Avoiding capture from a fast-approaching predator is an important survival skill shared by many animals. Investigating the neural circuits that give rise to this escape behavior can provide a tractable demonstration of systems-level neuroscience research for undergraduate laboratories. In this paper, we describe three related hands-on exercises using the grasshopper and affordable technology to bring neurophysiology, neuroethology, and neural computation to life and enhance student understanding and interest. We simplified a looming stimuli procedure using the Backyard Brains SpikerBox bioamplifier, an open-source and low-cost electrophysiology rig, to extracellularly record activity of the descending contralateral movement detector (DCMD) neuron from the grasshopper's neck. The DCMD activity underlies the grasshopper's motor responses to looming monocular visual cues and can easily be recorded and analyzed on an open-source iOS oscilloscope app, Spike Recorder. Visual stimuli are presented to the grasshopper by this same mobile application allowing for synchronized recording of stimuli and neural activity. An in-app spike-sorting algorithm is described that allows a quick way for students to record, sort, and analyze their data at the bench. We also describe a way for students to export these data to other analysis tools. With the protocol described, students will be able to prepare the grasshopper, find and record from the DCMD neuron, and visualize the DCMD responses to quantitatively investigate the escape system by adjusting the speed and size of simulated approaching objects. We describe the results from 22 grasshoppers, where 50 of the 57 recording sessions (87.7%) had a reliable DCMD response. Finally, we field-tested our experiment in an undergraduate neuroscience laboratory and found that a majority of students (67%) could perform this exercise in one two-hour lab setting, and had an increase in interest for studying the neural systems that drive behavior.

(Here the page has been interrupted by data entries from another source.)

Lemma shutter_click_fires_once_per_init_witness :
  let e := {| UI.video := 0; UI.canvas := 1; UI.focusRing := 2;
              UI.exposureSlider := 3; UI.focusSlider := 4;
              UI.shutterButton := 5; UI.permissionOverlay := 6;
              UI.retryPermissionButton := 7 |}%nat in
  let p := {| DOM.listeners := []; DOM.closures := 0;
              DOM.classList := ∅ |} in
  let this := {| UI.els := e; UI.onExposureChange := true;
                 UI.onFocusChange := true; UI.onShutter := true;
                 UI.onRetryPermission := true; UI._boundHandlers := [] |} in
  let ev := {| UI.value := 0%float; UI.clientX := 0%float;
               UI.clientY := 0%float; UI.rect_left := 0%float;
               UI.rect_top := 0%float |} in
  let bound := UI.init_times 2 this p in
  UI.dispatch bound.1 bound.2 5%nat "click" ev
    = [UI.ShutterFeedback; UI.Shutter; UI.ShutterFeedback; UI.Shutter].
Proof.
  intros e p this ev bound.
  destruct (shutter_click_fires_once_per_init 2 this p ev) as [H _];
    [constructor | reflexivity | reflexivity | discriminate |].
  exact H.
Defined.

(* ================================================================== *)
(** * The wait for the metadata of the video *)
(* ================================================================== *)

Section Readiness.
Import DOM Controls.

(** The event calls the waiters registered for it: they are gone
    afterwards, and the other listeners stay. *)
Lemma call_waiters (L : list listener) (p : page) :
  listeners
    (foldl (fun p l => match does (callback l) with
                       | OnLoaded => (onLoaded l p).2
                       | _ => p
                       end) p L)
    = filter (fun x => ~ (x ∈ L /\ does (callback x) = OnLoaded))
             (listeners p).
Proof.
  revert p. induction L as [|l L IH]; intros p.
  - cbn [foldl]. symmetry. apply filter_all, Forall_forall.
    intros x _ [Hx _]. now apply not_elem_of_nil in Hx.
  - cbn [foldl]. rewrite IH.
    destruct (decide (does (callback l) = OnLoaded)) as [Hl|Hl].
    + rewrite Hl. cbn [onLoaded snd removeEventListener listeners].
      rewrite list_filter_filter. apply list_filter_iff. intros x.
      rewrite elem_of_cons. split.
      * intros [Hn Hne] [[->|Hx] Ho]; [now apply Hne | now apply Hn].
      * intros Hn. split.
        -- intros [Hx Ho]. apply Hn. split; [now right | exact Ho].
        -- intros ->. apply Hn. split; [now left | exact Hl].
    + assert (E : match does (callback l) with
                  | OnLoaded => (onLoaded l p).2
                  | _ => p
                  end = p) by (destruct (does (callback l)); congruence).
      rewrite E. apply list_filter_iff. intros x.
      rewrite elem_of_cons. split.
      * intros Hn [[->|Hx] Ho]; [now apply Hl | now apply Hn].
      * intros Hn [Hx Ho]. apply Hn. split; [now right | exact Ho].
Qed.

躲避快速逼近的捕食者是许多动物共有的一项重要生存技能。研究引发这种逃避行为的神经回路可为本科实验室的系统级神经科学研究提供一个易于操作的示范。在本文中,我们描述了三个相关的实践练习,利用蚱蜢和经济实惠的技术,将神经生理学、神经行为学和神经计算生动呈现出来,增强学生的理解和兴趣。我们使用Backyard Brains SpikerBox生物放大器简化了一种逼近刺激程序,该生物放大器是一种开源且低成本的电生理设备,用于从蚱蜢颈部细胞外记录下行对侧运动探测器(DCMD)神经元的活动。DCMD活动是蚱蜢对逼近的单眼视觉线索产生运动反应的基础,并且可以很容易地在开源iOS示波器应用程序Spike Recorder上进行记录和分析。通过同一个移动应用程序向蚱蜢呈现视觉刺激,从而实现刺激和神经活动的同步记录。文中描述了一种应用内尖峰分类算法,使学生能够在实验台上快速记录、分类和分析他们的数据。我们还描述了一种让学生将这些数据导出到其他分析工具的方法。通过所描述的方案,学生将能够准备蚱蜢,找到并记录DCMD神经元,以及通过调整模拟逼近物体的速度和大小来可视化DCMD反应,从而定量研究逃避系统。我们描述了22只蚱蜢的实验结果,在57次记录中,有50次(87.7%)获得了可靠的DCMD反应。最后,我们在本科神经科学实验室对我们的实验进行了实地测试,发现大多数学生(67%)能够在一个两小时的实验课上完成这个练习,并且对研究驱动行为的神经系统的兴趣有所增加。